There still remain many challenges to drive further diversity in the field of engineering. Much of the focus so far has been on encouraging a more diverse range of people to apply for engineering degrees and apprenticeship programmes. While this is an important part of the jigsaw, if the biases, privilege and culture which this diverse cohort encounter in these programmes are not challenged and modified this work may well be in vein.
Universities have worked hard on their outreach and engagement programmes, pointing a spotlight in A-level physics teaching, careers advice and exposure to engineering in schools. However, far too rarely have we turned the spotlight on ourselves and questioned the culture and curricula of our own programmes.
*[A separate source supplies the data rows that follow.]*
(* ===== verification/StdPermutation.v ===== *)
(** * [std::next_permutation] and [std::prev_permutation]

    The algorithms of the C++ standard library that the reservation handler
    enumerates arrival orders with, over elements compared by an injective rank.
    [next_permutation] gives the lexicographic successor among the permutations of
    its argument, so that running it to the end, and its mirror image too, visits
    every permutation. *)

From S2P Require Import Prelude.
From Stdlib Require Import Sorting.Sorted.

Section algorithm.
Context {A : Type} (rank : A → Z).

(** Exchange [x] with the rightmost element of [t] above it. *)
Fixpoint swap_rightmost (x : A) (t : list A) : option (A * list A) :=
  match t with
  | [] => None
  | y :: t' =>
      match swap_rightmost x t' with
      | Some (z, t'') => Some (z, y :: t'')
      | None => if rank x <? rank y then Some (y, x :: t') else None
      end
  end.

(** The pivot is the last element that is below its successor; [None] when there
    is none (the library then returns false). *)
Fixpoint next_permutation (l : list A) : option (list A) :=
  match l with
  | [] => None
  | x :: t =>
      match next_permutation t with
      | Some t' => Some (x :: t')
      | None =>
          match swap_rightmost x t with
          | Some (y, t') => Some (y :: reverse t')
          | None => None
          end
      end
  end.

(** [while (step(v)) output.push_back(v)]. *)
Fixpoint push_while (step : list A → option (list A)) (fuel : nat) (l : list A) : list (list A) :=
  match fuel with
  | O => []
  | S fuel' => match step l with Some m => m :: push_while step fuel' m | None => [] end
  end.

(** ** The lexicographic order *)
Fixpoint lex (l m : list A) : Prop :=
  match l, m with
  | x :: l', y :: m' => rank x < rank y ∨ x = y ∧ lex l' m'
  | _, _ => False
  end.

Definition descending : list A → Prop := StronglySorted (λ a b, rank b ≤ rank a).
Definition ascending : list A → Prop := StronglySorted (λ a b, rank a ≤ rank b).
End algorithm.

Section correct.
Context {A : Type} `{!EqDecision A} (rank : A → Z) `{!Inj (=) (=) rank}.
Implicit Types (x y : A) (l m t : list A).

#[local] Instance lex_dec l m : Decision (lex rank l m).
Proof. revert m. induction l as [|x l IH]; intros [|y m]; cbn; apply _. Defined.

Lemma lex_trans l m t : lex rank l m → lex rank m t → lex rank l t.
Proof.
  revert m t. induction l as [|x l IH]; intros [|y m] [|z t]; cbn; try done.
  intros [H1|[-> H1]] [H2|[-> H2]]; [left; lia|left; lia|left; lia|right; eauto].
Qed.

Lemma lex_irrefl l : ¬ lex rank l l.
Proof. induction l as [|x l IH]; cbn; [by intros []|]. intros [H|[_ H]]; [lia|done]. Qed.

Lemma lex_total l m : length l = length m → lex rank l m ∨ l = m ∨ lex rank m l.
Proof.
  revert m. induction l as [|x l IH]; intros [|y m]; cbn; try done; [by auto|].
  intros [= Hl]. destruct (Z.lt_trichotomy (rank x) (rank y)) as [?|[->%(inj rank)|?]]; [by auto| |by auto].
  destruct (IH m Hl) as [?|[->|?]]; auto 6.
Qed.

(** The descending permutation is the greatest, the ascending one the least. *)
Lemma descending_max l m : descending rank l → m ≡ₚ l → ¬ lex rank l m.
Proof.
  revert m. induction l as [|x l IH]; intros [|y m] Hs Hp Hlex; try done.
  apply StronglySorted_inv in Hs as [Hs Hx]. rewrite Forall_forall in Hx.
  destruct Hlex as [Hlt|[<- Hlex]].
  - assert (y ∈ x :: l) as [->|Hy]%elem_of_cons by (rewrite <- Hp; left); [lia|].
    specialize (Hx y Hy). lia.
  - eapply IH; [done| |done]. by eapply Permutation_cons_inv.
Qed.

Lemma ascending_min l m : ascending rank l → m ≡ₚ l → m = l ∨ lex rank l m.
Proof.
  revert m. induction l as [|x l IH]; intros m Hs Hp.
  { left. by apply Permutation_nil_r in Hp. }
  destruct m as [|y m]; [by apply Permutation_nil_cons in Hp|].
  apply StronglySorted_inv in Hs as [Hs Hx]. rewrite Forall_forall in Hx.
  assert (y ∈ x :: l) as [->|Hy]%elem_of_cons by (rewrite <- Hp; left).
  - apply Permutation_cons_inv in Hp. destruct (IH m Hs Hp) as [->|?]; [by left|right; cbn; auto].
  - specialize (Hx y Hy).
    destruct (decide (rank x = rank y)) as [E%(inj rank)|]; [|right; left; lia].
    subst y. apply Permutation_cons_inv in Hp. destruct (IH m Hs Hp) as [->|?]; [by left|right; cbn; auto].
Qed.

Lemma ascending_reverse l : descending rank l → ascending rank (reverse l).
Proof.
  induction l as [|x l IH]; intros Hs; [constructor|].
  apply StronglySorted_inv in Hs as [Hs Hx]. rewrite reverse_cons. specialize (IH Hs).
  assert (Forall (λ b, rank b ≤ rank x) (reverse l)) as Hx' by (by rewrite reverse_Permutation).
  clear -IH Hx'. induction (reverse l) as [|y t IHt]; cbn; [repeat constructor|].
  apply StronglySorted_inv in IH as [Ht Hy]. apply Forall_cons in Hx' as [Hyx Hx'].
  constructor; [by apply IHt|]. apply Forall_app. split; [done|]. by repeat constructor.
Qed.

(** ** [swap_rightmost] *)
Lemma swap_rightmost_None x t : swap_rightmost rank x t = None → Forall (λ y, rank y ≤ rank x) t.
Proof.
  induction t as [|y t IH]; cbn; [constructor|].
  destruct (swap_rightmost rank x t) as [[]|]; [done|].
  destruct (Z.ltb_spec (rank x) (rank y)); [done|]. intros _. constructor; [lia|auto].
Qed.

Lemma swap_rightmost_Some x t y t' :
  swap_rightmost rank x t = Some (y, t') → descending rank t →
  y :: t' ≡ₚ x :: t ∧ rank x < rank y ∧ descending rank t' ∧
  Forall (λ z, rank x < rank z → rank y ≤ rank z) t.
Proof.
  revert t'. induction t as [|w t IH]; intros t' Hsw Hs; [done|]. cbn in Hsw.
  apply StronglySorted_inv in Hs as [Hs Hw].
  destruct (swap_rightmost rank x t) as [[z t'']|] eqn:E.
  - injection Hsw as <- <-. destruct (IH _ eq_refl Hs) as (Hp & Hlt & Hd & Hmin).
    assert (z ∈ t) as Hz.
    { assert (z ∈ x :: t) as [->|]%elem_of_cons by (rewrite <- Hp; left); [lia|done]. }
    rewrite Forall_forall in Hw. pose proof (Hw z Hz) as Hzw.
    split_and!; [by rewrite (Permutation_swap w z), Hp; constructor|done| |by constructor].
    constructor; [done|]. apply Forall_forall. intros u Hu.
    assert (u ∈ x :: t) as [->|Hut]%elem_of_cons by (rewrite <- Hp; by right); [lia|].
    by apply Hw.
  - destruct (Z.ltb_spec (rank x) (rank w)); [|done]. injection Hsw as <- <-.
    pose proof (swap_rightmost_None _ _ E) as Hle.
    split_and!; [constructor|done|by constructor|]. constructor; [lia|].
    eapply Forall_impl; [exact Hle|]. cbn. lia.
Qed.

(** ** [next_permutation] *)
Lemma next_None_descending l : next_permutation rank l = None → descending rank l.
Proof.
  induction l as [|x t IH]; cbn; [constructor|].
  destruct (next_permutation rank t) eqn:E1; [done|].
  destruct (swap_rightmost rank x t) as [[]|] eqn:E2; [done|]. intros _.
  constructor; [by apply IH|]. by apply swap_rightmost_None.
Qed.

Lemma next_permutation_perm l m : next_permutation rank l = Some m → m ≡ₚ l.
Proof.
  revert m. induction l as [|x t IH]; intros m; cbn; [done|].
  destruct (next_permutation rank t) as [t'|] eqn:E1.
  { intros [= <-]. by rewrite (IH _ eq_refl). }
  destruct (swap_rightmost rank x t) as [[y t']|] eqn:E2; [|done]. intros [= <-].
  destruct (swap_rightmost_Some _ _ _ _ E2) as (Hp & _); [by apply next_None_descending|].
  by rewrite reverse_Permutation.
Qed.

Lemma next_permutation_lex l m : next_permutation rank l = Some m → lex rank l m.
Proof.
  revert m. induction l as [|x t IH]; intros m; cbn; [done|].
  destruct (next_permutation rank t) as [t'|] eqn:E1.
  { intros [= <-]. cbn. auto. }
  destruct (swap_rightmost rank x t) as [[y t']|] eqn:E2; [|done]. intros [= <-].
  destruct (swap_rightmost_Some _ _ _ _ E2) as (_ & ? & _); [by apply next_None_descending|].
  by left.
Qed.

(** Nothing lies between a permutation and its successor. *)
Lemma next_permutation_least l m m' :
  next_permutation rank l = Some m → m' ≡ₚ l → lex rank l m' → m' = m ∨ lex rank m m'.
Proof.
  revert m m'. induction l as [|x t IH]; intros m m'; cbn; [done|].
  destruct m' as [|z u]; [done|].
  destruct (next_permutation rank t) as [t'|] eqn:E1.
  { intros [= <-] Hp [Hlt|[-> Hlex]]; [right; by left|].
    apply Permutation_cons_inv in Hp. destruct (IH _ _ eq_refl Hp Hlex) as [->|]; cbn; auto. }
  apply next_None_descending in E1.
  destruct (swap_rightmost rank x t) as [[y t']|] eqn:E2; [|done]. intros [= <-] Hp Hlex.
  destruct (swap_rightmost_Some _ _ _ _ E2 E1) as (Hp' & Hxy & Hd & Hmin).
  destruct Hlex as [Hlt|[-> Hlex]]; [|exfalso; apply (descending_max t u E1); [by eapply Permutation_cons_inv|done]].
  assert (z ∈ x :: t) as [->|Hz]%elem_of_cons by (rewrite <- Hp; left); [lia|].
  rewrite Forall_forall in Hmin. specialize (Hmin z Hz Hlt).
  destruct (decide (rank y = rank z)) as [E%(inj rank)|]; [|right; left; lia]. subst z.
  assert (u ≡ₚ reverse t') as Hu.
  { rewrite reverse_Permutation. apply (Permutation_cons_inv (a:=y)). by rewrite Hp, Hp'. }
  destruct (ascending_min _ _ (ascending_reverse _ Hd) Hu) as [->|]; cbn; auto.
Qed.

(** ** Running to the end

    A run that starts at [l] visits the permutations above [l]; as many turns as
    there are permutations are enough. *)
Definition above (base l : list A) : nat := length (filter (lex rank l) (permutations base)).

Lemma above_next base l m :
  l ≡ₚ base → next_permutation rank l = Some m → (above base m < above base l)%nat.
Proof.
  intros Hl Hn. unfold above.
  assert (filter (lex rank m) (permutations base) =
          filter (lex rank m) (filter (lex rank l) (permutations base))) as ->.
  { induction (permutations base) as [|p ps IH]; [done|]. rewrite !filter_cons.
    pose proof (next_permutation_lex _ _ Hn) as Hlm.
    destruct (decide (lex rank l p)) as [H1|H1], (decide (lex rank m p)) as [H2|H2];
      rewrite ?filter_cons, ?IH; repeat case_decide; try done.
    exfalso. eauto using lex_trans. }
  apply (length_filter_lt _ _ m); [|apply lex_irrefl].
  apply list_elem_of_filter. split; [by apply next_permutation_lex|].
  apply permutations_Permutation. by rewrite (next_permutation_perm _ _ Hn).
Qed.

Lemma push_while_next base fuel l m :
  l ≡ₚ base → (above base l < fuel)%nat →
  m ∈ push_while (next_permutation rank) fuel l ↔ m ≡ₚ base ∧ lex rank l m.
Proof.
  revert l. induction fuel as [|fuel IH]; intros l Hl Hf; [lia|]. cbn.
  destruct (next_permutation rank l) as [l'|] eqn:E.
  - pose proof (next_permutation_perm _ _ E) as Hp. pose proof (above_next _ _ _ Hl E) as Hd.
    rewrite elem_of_cons, IH by (by rewrite ?Hp || lia). split.
    + intros [->|[Hm Hlex]]; (split; [by rewrite ?Hp|]); eauto using next_permutation_lex, lex_trans.
    + intros [Hm Hlex]. destruct (next_permutation_least _ _ m E); [by rewrite Hm, Hl|done|by left|by right].
  - split; [by intros ?%elem_of_nil|]. intros [Hm Hlex].
    edestruct (descending_max l m); [by apply next_None_descending|by rewrite Hm|done].
Qed.

Lemma length_interleave x l : length (interleave x l) = S (length l).
Proof. induction l as [|y l IH]; cbn; [done|]. by rewrite length_fmap, IH. Qed.

Lemma length_permutations l : length (permutations l) = fact (length l).
Proof.
  induction l as [|x l IH]; [done|]. cbn [permutations length fact].
  assert (∀ p, p ∈ permutations l → length p = length l) as Hlen.
  { intros p Hp%permutations_Permutation. by rewrite Hp. }
  rewrite <- IH. clear IH. revert Hlen. induction (permutations l) as [|p ps IH]; intros Hlen; [cbn; lia|].
  rewrite bind_cons, length_app, length_interleave, (Hlen p) by left.
  rewrite IH by (intros; apply Hlen; by right). cbn [length]. lia.
Qed.

Lemma above_fact base l : length base = length l → (above base l ≤ fact (length l))%nat.
Proof. intros <-. rewrite <- length_permutations. apply length_filter. Qed.
End correct.

(** Running up with a rank and down with its opposite visits every permutation. *)
Lemma all_permutations {A} `{!EqDecision A} (rank : A → Z) `{!Inj (=) (=) rank} (l m : list A) fuel :
  (fact (length l) < fuel)%nat →
  m ∈ l :: push_while (next_permutation rank) fuel l ++
      push_while (next_permutation (λ a, - rank a)) fuel l ↔ m ≡ₚ l.
Proof.
  intros Hf. assert (Inj (=) (=) (λ a, - rank a)) as Hinj.
  { intros a b H. apply (inj rank). lia. }
  rewrite elem_of_cons, elem_of_app, (push_while_next rank l), (push_while_next (λ a, - rank a) l);
    [|done|pose proof (above_fact (λ a, - rank a) l l eq_refl); lia
     |done|pose proof (above_fact rank l l eq_refl); lia].
  split; [by intros [->|[[]|[]]]|]. intros Hm.
  destruct (lex_total rank l m) as [?|[->|Hgt]]; [by rewrite Hm|by auto|by auto|].
  right. right. split; [done|]. clear -Hgt. revert l Hgt.
  induction m as [|y m IH]; intros [|x l]; cbn; try done. intros [?|[-> ?]]; [left; lia|auto].
Qed.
Is the culture of the programme encouraging and supportive of those from different backgrounds? Does the curriculum we teaching promote inclusivity? Are the modes of delivery and assessment we use biased towards a particular group? Are all of the cohort gaining the same opportunities to develop their practical skills?
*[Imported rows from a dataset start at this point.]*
(** [make_reservation] answers Accepted exactly if the reservation is held
    afterwards; then everything held before under another id is still held, and all
    of it can be honoured together.  A refused reservation changes nothing, except
    that an older reservation with the same id is given up; an expired one is refused
    and changes nothing at all. *)
Lemma make_reservation_outcome `{!DateParser} now evse_id r s :
  wf s → served s →
  ∃ result s' t, make_reservation now evse_id r s = (Ret result, s', t) ∧ served s' ∧
    (from_rfc3339 (r_expiry_time r) < now → result = Rejected ∧ s' = s ∧ t = []) ∧
    (now ≤ from_rfc3339 (r_expiry_time r) →
       (result = Accepted ↔ holds s' (reservation_id r)) ∧
       (∀ id, id ≠ reservation_id r → holds s' id ↔ holds s id) ∧
       (result = Accepted → s' = with_reservation evse_id r (without [reservation_id r] s)) ∧
       (result ≠ Accepted → s' = without [reservation_id r] s)).
Proof.
  intros Hwf Hs. destruct (make_keeps now evse_id r s Hwf Hs) as (result & s' & t & E & Hwf' & Hs' & _).
  exists result, s', t. split_and!; [done|done| |].
  - intros Hlt%Z.ltb_lt. pose proof (make_eq now evse_id r s Hwf) as Hm. rewrite Hlt, E in Hm. by simplify_eq.
  - intros Hge. pose proof (make_eq now evse_id r s Hwf) as Hm.
    rewrite (proj2 (Z.ltb_ge _ _) Hge) in Hm. destruct Hm as (result' & s'' & t' & E' & Hm).
    rewrite E in E'. simplify_eq. inversion Hm as [? Hne|Hwf1 Hs1]; subst.
    + split_and!; [|intros id Hid|done|done]; rewrite holds_without; set_solver.
    + assert (∀ id, holds (with_reservation evse_id r (without [reservation_id r] s)) id ↔
                id = reservation_id r ∨ holds (without [reservation_id r] s) id) as Hh.
      { intros id. rewrite <- (wf_timers _ Hwf1), <- (wf_timers _ (wf_without [reservation_id r] s Hwf)).
        destruct evse_id; cbn [with_reservation]; unfold with_evse, with_global, is_Some; cbn;
          setoid_rewrite lookup_insert_Some; destruct (decide (reservation_id r = id)); naive_solver. }
      split_and!; [rewrite Hh; naive_solver| |done|done].
      intros id Hid. rewrite Hh, holds_without. set_solver.
Qed.
(** A connector that becomes available can make accepted reservations
    impossible to honour, and the handler does nothing about it: with CCS1 and Type 2
    at EVSE 1 (Type 2 disabled) and Type 2 at EVSE 2, a CCS1 and a Type 2 reservation
    are accepted; enabling the connector lets the Type 2 car take EVSE 1 and strand
    the CCS1 car, yet no reservation is cancelled and nothing is reported. *)
Lemma enabled_connector_breaks_reservations :
  ∃ s s', wf s ∧ served s ∧ submit_event_for_connector 1 2 ENABLE s = (Ret tt, s', []) ∧
    length (global_reservations s') = 2%nat ∧
    strands (eligible s' (evse_reservations s')) [] [cType2; cCCS1] ∧
    is_reservation_possible s' None (global_reservations s') (evse_reservations s') = Ret false.
Proof.
  exists demo_reserved, (st_of (submit_event_for_connector 1 2 ENABLE demo_reserved)).
  destruct demo_reserved_consistent as [Hwf Hs]. split_and!; [done|done|vm_compute; reflexivity..| |vm_compute; reflexivity].
  set (s' := st_of _).
  destruct (can_arrive_spec s' (evse_reservations s') [cType2; cCCS1] []) as (b & Hb & Hspec); [done|].
  apply Hspec. assert (can_virtual_car_arrive s' [] [cType2; cCCS1] (evse_reservations s') = Ret false) as E
    by (vm_compute; reflexivity). rewrite E in Hb. by injection Hb.
Qed.

Lemma reservations_stay_served_witness :
  ∃ s' t, @rsv_handle demo_dates (ConnectorChange 2 1 FAULTED_event) demo_reserved = (Ret tt, s', t) ∧
          wf s' ∧ served s' ∧ last_stored (stored_array demo_reserved) t = stored_array s'.
Proof.
  destruct (@reservations_stay_served demo_dates (ConnectorChange 2 1 FAULTED_event) demo_reserved
    (proj1 demo_reserved_consistent) (proj2 demo_reserved_consistent) demo_reserved_typed
    ltac:(vm_compute; reflexivity) ltac:(vm_compute; reflexivity)) as (s' & t & E & Hwf & Hs & Hm).
  exists s', t. split_and!; [exact E|exact Hwf|exact Hs|]. apply Hm. vm_compute. reflexivity.
Defined.

(** Every connector of the demo station is faulted. *)
Definition demo_faulted : ReservationHandler :=
  set_global_reservations [demo_reservation 7 None] (ReservationHandler_new
    {[ 1 := EVSEContext_new 1 0 [submit_event FAULTED_event (Connector_new 1 cCCS1)] ]} true).

Lemma find_returns test es : Forall (known D) es → ∃ r, find_evse s test es = Ret r ∧
  match r with
  | Some e => e ∈ es ∧ ∃ evse, evses s !! e = Some evse ∧ test evse = true
  | None => ∀ e evse, e ∈ es → evses s !! e = Some evse → test evse = false
  end.
Proof.
  induction 1 as [|e es He Hes IH]; cbn; [exists None; split; [done|]; by intros e evse ?%elem_of_nil|].
  destruct (evse_at_ready D s e Hr He) as (evse & E & Hl). rewrite E. cbn. destruct (test evse) eqn:Ht.
  { exists (Some e). split; [done|]. split; [left|eauto]. }
  destruct IH as (r & -> & Hspec). exists r. split; [done|]. destruct r as [e'|].
  - destruct Hspec as [Hin ?]. split; [by right|done].
  - intros e' evse' [->|Hin]%elem_of_cons Hl'; [congruence|by eapply Hspec].
Qed.

Lemma referenced_in p : Forall (known D) (get_referenced_evses s p).
Proof.
  apply Forall_forall. intros e. unfold get_referenced_evses. rewrite (ready_lookup D s e Hr).
  destruct (p_connectors p) as [cs|].
  - rewrite list_elem_of_In, filter_In. intros [_ H]. destruct (evses s !! e) as [evse|]; [eauto|done].
  - rewrite list_elem_of_fmap. intros ([e' evse] & -> & Hin). rewrite list_elem_of_In, filter_In in Hin.
    destruct Hin as [Hin _]. exists evse. by apply elem_of_items, list_elem_of_In.
Qed.

Lemma without_identifier_spec es : Forall (known D) es →
  without_identifier s es = Ret (List.filter (λ e, match evses s !! e with
                                                   | Some evse => negb (bool_decide (is_Some (identifier evse)))
                                                   | None => false end) es).
Proof.
  induction 1 as [|e es He Hes IH]; cbn; [done|]. destruct (evse_at_ready D s e Hr He) as (evse & E & Hl).
  rewrite E, IH, Hl. cbn. by case_bool_decide.
Qed.

Lemma used_returns es t : Forall (known D) es → ∃ e, used_for_transaction s es t = Ret e ∧
  (e = -1 ∨ e ∈ es ∧ ∃ evse i, evses s !! e = Some evse ∧ identifier evse = Some i ∧ identifies t i = true).
Proof.
  intros Hes. unfold used_for_transaction. destruct (find_returns (has_identifier (identifies t)) es Hes) as (r & -> & H).
  cbn. exists (default (-1) r). split; [done|]. destruct r as [e|]; [right|by left]. cbn.
  destruct H as (Hin & evse & Hl & Ht). split; [done|]. unfold has_identifier in Ht.
  destruct (identifier evse) as [i|] eqn:Ei; [|done]. eauto.
Qed.

Lemma charging_returns h e : ∃ b, Rsv.is_charging_possible h e = Ret b.
Proof.
  unfold Rsv.is_charging_possible. case_bool_decide; [eauto|]. case_bool_decide; cbn; [|eauto]. apply possible_returns.
Qed.

Lemma reserved_returns p es : ∃ b, all_reserved_for_others s p es = Ret b.
Proof.
  induction es as [|e es [b IH]]; cbn [all_reserved_for_others]; [eauto|]. destruct (e <? 0); [eauto|]. cbv zeta.
  assert (∃ b, (if negb (Rsv.is_evse_reserved (reservation_handler s) e)
                then of_rsv_outcome (Rsv.is_charging_possible (reservation_handler s) e) else Ret false) = Ret b)
    as [possible ->].
  { destruct (negb _); [|eauto]. destruct (charging_returns (reservation_handler s) e) as [? ->]. eauto. }
  cbn [mbind outcome_mbind outcome_bind]. destruct possible; [eauto|]. case_bool_decide; [eauto|].
  destruct (Rsv.has_reservation_parent_id _ _); eauto.
Qed.

Lemma available_returns es : Forall (known D) es → ∃ b, any_evse_available s es = Ret b ∧
  (b = true → ∃ e evse, e ∈ es ∧ evses s !! e = Some evse ∧ evse_is_available evse = true).
Proof.
  intros Hes. unfold any_evse_available. destruct (find_returns evse_is_available es Hes) as (r & -> & H). cbn.
  exists (bool_decide (is_Some r)). split; [done|]. destruct r as [e|]; [|by intros ?%bool_decide_eq_true_1].
  intros _. destruct H as (Hin & evse & ? & ?). eauto.
Qed.

Lemma useless_returns es p : Forall (known D) es → ∃ b, no_evse_for_token s es p = Ret b.
Proof.
  intros Hes. unfold no_evse_for_token. destruct (available_returns es Hes) as (b & -> & _). cbn.
  unfold any_parent_id_present.
  destruct (find_returns (has_identifier (λ i, bool_decide (is_Some (parent_id_token i)))) es Hes) as (r & -> & _). cbn.
  destruct (_ && _); [eauto|]. apply reserved_returns.
Qed.

Lemma already_returns p es : Forall (known D) es → ∃ b, is_token_already_in_process s p es = Ret b ∧
  (b = false → in_process s p = false).
Proof.
  intros Hes. unfold is_token_already_in_process. destruct (in_process s p); [eauto|].
  edestruct find_returns as (r & -> & _); [done|]. cbn. eauto.
Qed.

End questions.
End AuthFacts.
These are not easy questions to answer, nor are there always obvious solutions. However, they are issues that we must face and address head on.
The UCL Centre for Engineering Education, the Royal Academy of Engineering and Katalytic have produced a report, based on the experiences of leading engineering education practitioners worldwide on some of the approaches that can be deployed to address these issues. Centered around four pillar; Culture, Curriculum, Delivery and Practice, the report seeks to engage educators in a reflection on how their practice offers an inclusive environment to a diverse cohort.
The report will be launched on the 9th July at the Royal Academic of Engineering as the centrepiece of a two-day symposium looking at practical experience of designed inclusive engineering curricula.